Here at CleanTechnica, we’ve tested a number of power stations, including almost everything Jackery has to offer. You’d think that once you’ve tested a wide variety of solar power stations, you’ve tested them all, but what I’ve found with this most recent review is that power stations and solar generators are like wrenches. Sure, a big wrench can solve a lot of problems. An even bigger wrench might even be useful for the repair of spacecraft (because, as fans of Armageddon know, all of the components are made in Taiwan). But, sometimes a big wrench isn’t the right tool for the job. This is where the real value of the Jackery Explorer 500 comes in.
The Right Tool For The Job
Before they sent me the Explorer 500, I had three Jackery power stations (they’re solar generators if you add a solar panel, so I use the term interchangeably).
On the small end, I have the Explorer 300. It’s not a powerful station by any means (maximum 300 watts output, and almost 300 watt-hours), but its main advantage is that it’s small and light.
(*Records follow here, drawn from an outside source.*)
(** X11.  [pick_days_list] is empty when there are no pick days.  Otherwise
    it returns a list of days exactly when their values are the stripped
    comma-separated pieces of the text, one day per piece in order; so it
    never returns an empty list then, and it raises [ValueError] as soon as one
    stripped piece is not the value of a day. *)
Theorem X11_pick_days_list (strip : string -> string) (cf : CleaningFrequency.t) :
  (CleaningFrequency.pick_days cf = None -> pick_days_list strip cf = Ok []) /\
  (forall days, CleaningFrequency.pick_days cf = Some days ->
     (forall ds, pick_days_list strip cf = Ok ds <->
                 map EPickDay_value ds = map strip (split "," days)) /\
     pick_days_list strip cf <> Ok [] /\
     ((exists piece, In piece (split "," days) /\
                     forall d, EPickDay_value d <> strip piece) ->
      pick_days_list strip cf = Raise ValueError)).
Proof.
  unfold pick_days_list. split; [intros ->; reflexivity |].
  intros days ->.
  assert (Hiff : forall ds,
    comprehension (fun day => EPickDay_of_value (strip day)) (split "," days) = Ok ds <->
    map EPickDay_value ds = map strip (split "," days)).
  { intros ds. rewrite comprehension_ok. apply days_of_pieces. }
  split; [exact Hiff |]. split.
  - intros Hempty. apply Hiff in Hempty.
    pose proof (split_nonempty "," days) as Hne.
    destruct (split "," days); [contradiction | discriminate].
  - intros (piece & Hin & Hnone). apply comprehension_raises.
    + intros x r. unfold EPickDay_of_value.
      destruct (find _ EPickDay_members); [discriminate | congruence].
    + exists piece. split; [exact Hin |].
      apply EPickDay_of_value_raises. exact Hnone.
Qed.

Lemma X11_pick_days_list_witness :
  pick_days_list AsciiStrip.strip (frequency_with_days (Some "Po, St ,Ne")) =
    Ok [MONDAY; WEDNESDAY; SUNDAY] /\
  pick_days_list AsciiStrip.strip (frequency_with_days (Some "")) <> Ok [] /\
  pick_days_list AsciiStrip.strip (frequency_with_days None) = Ok [].
Proof.
  split; [| split].
  - apply (proj1 (proj2 (X11_pick_days_list AsciiStrip.strip
             (frequency_with_days (Some "Po, St ,Ne"))) _ eq_refl)).
    reflexivity.
  - exact (proj1 (proj2 (proj2 (X11_pick_days_list AsciiStrip.strip
             (frequency_with_days (Some ""))) _ eq_refl))).
  - exact (proj1 (X11_pick_days_list AsciiStrip.strip (frequency_with_days None))
             eq_refl).
Defined.
End PickDays.

Section PickDaysRoundTrip.

Lemma split_lacks (sep : ascii) (s : string) :
  lacks sep s = true -> split sep s = [s].
Proof.
  induction s as [| c s IH]; simpl; [reflexivity |].
  intros [Hc Hs]%andb_true_iff. apply negb_true_iff in Hc.
  rewrite Hc, (IH Hs). reflexivity.
Qed.

(** [split] undoes [join] on pieces that are free of the separator. *)
Lemma split_concat (sep : ascii) (pieces : list string) :
  pieces <> [] -> forallb (lacks sep) pieces = true ->
  split sep (String.concat (String sep EmptyString) pieces) = pieces.
Proof.
  induction pieces as [| piece rest IH]; [contradiction |].
  intros _ [Hpiece Hrest]%andb_true_iff.
  destruct rest as [| next rest]; [apply split_lacks; exact Hpiece |].
  change (String.concat (String sep "") (piece :: next :: rest))
    with (piece ++ String sep (String.concat (String sep "") (next :: rest))).
  rewrite split_app, (split_lacks sep piece Hpiece), IH; [reflexivity | discriminate |].
  exact Hrest.
Qed.

(** X12.  Joining texts with commas and listing the pick days of the result
    gives back the days the texts stand for: when the texts are free of
    commas, there is at least one, and each strips to the value of a day,
    [pick_days_list] returns these days in order. *)
Theorem X12_pick_days_of_join (strip : string -> string) (cf : CleaningFrequency.t)
    (pieces : list string) (ds : list EPickDay) :
  CleaningFrequency.pick_days cf = Some (String.concat "," pieces) ->
  pieces <> [] -> forallb (lacks ",") pieces = true ->
  map strip pieces = map EPickDay_value ds ->
  pick_days_list strip cf = Ok ds.
Proof.
  intros Hdays Hne Hfree Hvalues. unfold pick_days_list. rewrite Hdays.
  rewrite (split_concat "," pieces Hne Hfree).
  apply comprehension_ok, days_of_pieces. symmetry. exact Hvalues.
Qed.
I can reasonably keep it in a backpack with a small folding solar panel to carry almost anywhere and have some electrical power. So, it’s not to big and it’s not too tough, but it’s got the right stuff if you are efficient with your electrical needs. It turns out, you can do a lot with just a little power.
On the medium end, I have the Explorer 1000. I ended up having my brother, who camps a lot, help me out with testing that one long-term. It can do a lot more than the Explorer 300, but it’s quite a big bigger and heavier. It’s great for doing more things when you’re away from the grid (or the grid is down), though. He and his wife have gotten a lot of good out of it, which I’ll share more about in future articles.
Finally, there’s the Explorer 1500. It’s big, it’s heavy, and it’s tough to move. You couldn’t hike with it unless you used a frame backpack and all you were carrying was it and a couple of solar panels, so someone else had better have things like food, water, and a tent. It’s very useful, and can power most household appliances (as long as you don’t need to use them for hours on end). I was able to use it to microwave food, run the refrigerator, and even power a small air conditioner during a power outage. So, it has strengths and weaknesses.
You’ll probably notice a big gap in capability in the above list. When you have stations good for roughly 300, 1000, and 1500 watts, there’s a big gap between 300 and 1000. For some jobs, the little 300 watt station isn’t strong or long-lasting enough. But, for some of those jobs, the 1000 is just too big and heavy.
So, the Explorer 500 was a welcome addition to the collection.
More Useful For Capacity Than Brute Strength
I usually like to test power stations with both low-power loads and things that push the unit to the limits. This proved fairly difficult for the 500, as there are few household appliances that max out in that range and the few that do demand a lot more power for the first few milliseconds. My desktop rendering and photo editing computer is definitely within the limits of the Explorer 500, but it couldn’t handle the initial load when the power button is first pressed, so it cut off. The same was true for a small air conditioner that only pulls 450 watts. Those borderline loads were just too much for it.
What the Explorer 500 is more useful for is long battery life at lower loads. I had no problem using it to charge an e-bike battery, power my laptop computers, run a compact fluorescent black light bulb I use to check animals for fungal infections, and many other small things. The extra 200 watt-hours of battery capacity means that it will run for longer on a charge, and be more useful during the day. Add a solar panel (my Explorer 500 came with one, but you can buy it with or without one), and you can get away with a lot more off-grid work.
It also does a great job for tiny loads. I did my usual testing with amateur radio gear. At no point did it ever put out less than 12 volts, and it didn’t produce any nasty RF emissions like some cheap electronics manufactured overseas do. I did my usual “how far can I get on 4 watts” test, and managed to get all around North America (to be clear: the radio’s range was not affected by what power station I use — it’s based mostly on space weather). I had a good time, and the Explorer 500 could have done this for days.
The only thing I found myself missing was USB-C PD. Having a good USB-C port that can power laptops and tablets means there’s one thing fewer to pack. It also helps to have fewer loss losses, as keeping the power DC means less loss to waste heat. But, it did just fine powering my laptops with their normal AC cords.
What It Came With
Like all Jackery power stations, the Explorer 500 comes with an AC charging cord, as well as a car charging cord for adventures and work away from home. It also comes with a pouch for these cords. If you purchase one with a solar panel, you get the SolarSaga 100, which we’ve reviewed in our other Jackery solar generator reviews. It has a built-in cable to charge the power station, and its own in-built storage pouch.
If you don’t need a lot of juice, but you need a good bit of battery life, the Explorer 500 is the ticket. It’s not as small and light as the Explorer 300, of course. But, we don’t always need the most power or the smallest size. This power unit is a good compromise between size and capability for people whose needs it covers.